Hoping the opposition to Ford and Liberal austerity can propel them to a majority, the NDP has aggressively attacked Wynne in the final days of the election campaign.
Asked if the NDP would seek the Liberals’ support in the event of a minority or “hung” parliament, Horwath declared she would have nothing to do with them. “The Liberals,” she declared, “have supported privatization, they have sold off our public assets, they’ve cut our hospitals. Any party that does that is not a party I can work with.”
The reality, of course, is otherwise. The NDP and their union allies have worked closely with Wynne’s government and that of her predecessor Dalton McGuinty. In the name of “stopping” the Conservatives, not only did they work with Wynne, the social democrats helped keep the Liberals in office as they “cut our hospitals,” schools, and other vital public services.

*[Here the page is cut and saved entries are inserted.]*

Section Owned.
Context (s : at_input) (a : line_fifo).
Hypothesis I : implements s a.

Lemma owned_nodup : NoDup (avail_queue s ++ cmds_queue s ++ opt_list (input_cmd s) ++ opt_list (cmd s)).
Proof using I. rewrite (im_owned _ _ I). apply NoDup_seq. Qed.
Lemma owned_lt b : b ∈ avail_queue s ++ cmds_queue s ++ opt_list (input_cmd s) ++ opt_list (cmd s) ->
  exists line, at_cmd_buf s !! b = Some line /\ length line = 256%nat.
Proof using I.
  rewrite (im_owned _ _ I), elem_of_seq. intros Hb. destruct (im_bufs _ _ I) as [Hl Hf].
  destruct (lookup_lt_is_Some_2 (at_cmd_buf s) b) as [line E]; [lia|]. exists line. split; [done|].
  by apply (Forall_lookup_1 _ _ _ _ Hf E).
Qed.
Lemma input_not_queued b : input_cmd s = Some b -> b ∉ cmds_queue s.
Proof using I.
  intros E. pose proof owned_nodup as Hn. rewrite E in Hn. apply NoDup_app in Hn as (_ & _ & Hn).
  apply NoDup_app in Hn as (_ & Hn & _). intros Hq. apply (Hn b Hq). apply elem_of_app. left. by left.
Qed.
Lemma avail_empty : avail_queue s = [] <-> used a = MAX_CMD_QUEUED.
Proof using I.
  pose proof (f_equal length (eq_refl (seq 0 MAX_CMD_QUEUED))) as _.
  pose proof (Permutation_length (im_owned _ _ I)) as L. rewrite !length_app, length_seq in L.
  pose proof (Forall2_length _ _ _ (im_queue _ _ I)) as Lq. pose proof (im_partial _ _ I) as Hp.
  pose proof (im_busy _ _ I) as Hb. unfold used, MAX_CMD_QUEUED in *.
  destruct (input_cmd s), (partial a), (cmd s); try done; cbn [opt_list length] in *; rewrite Hb;
    (split; [intros E; rewrite E in L; cbn in L; lia|intros; apply length_zero_iff_nil; lia]).
Qed.
End Owned.

Lemma rd_skip {A} (p rest : list A) i : 0 <= i < Z.of_nat (length p) -> rd (p ++ rest) i = rd p i.
Proof. intros Hi. unfold rd. destruct (Z.leb_spec 0 i); [|lia]. by rewrite lookup_app_l by lia. Qed.
Lemma wr_lookup_len (l l' : list Z) i c : wr l i c = Some l' -> length l' = length l.
Proof. apply wr_Some_length. Qed.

And should the parliamentary arithmetic make it necessary, the NDP will seek the Liberals’ support in forming government after June 7.
Faced with growing pressure from the corporate media to demonstrate the NDP’s “readiness to govern,” Horwath has been stressing her good relations with big business and the “great deal of time” she has spent “over these last number of years meeting… with the chiefs of police [and] police associations.”
An NDP government, whether a majority government or formed through some form of combination with the Liberals, would be a big business government that would rapidly come into headlong conflict with the working class. The miserly social spending increases outlined in the NDP election platform will be quickly cast aside as Horwath comes under pressure from big business, including the NDP-friendly Toronto Star, and as the anemic and fragile “recovery” from the greatest crisis of world capitalism since the Great Depression collapses under a mountain of debt and the whirlwinds of international trade war and intensifying geopolitical conflict.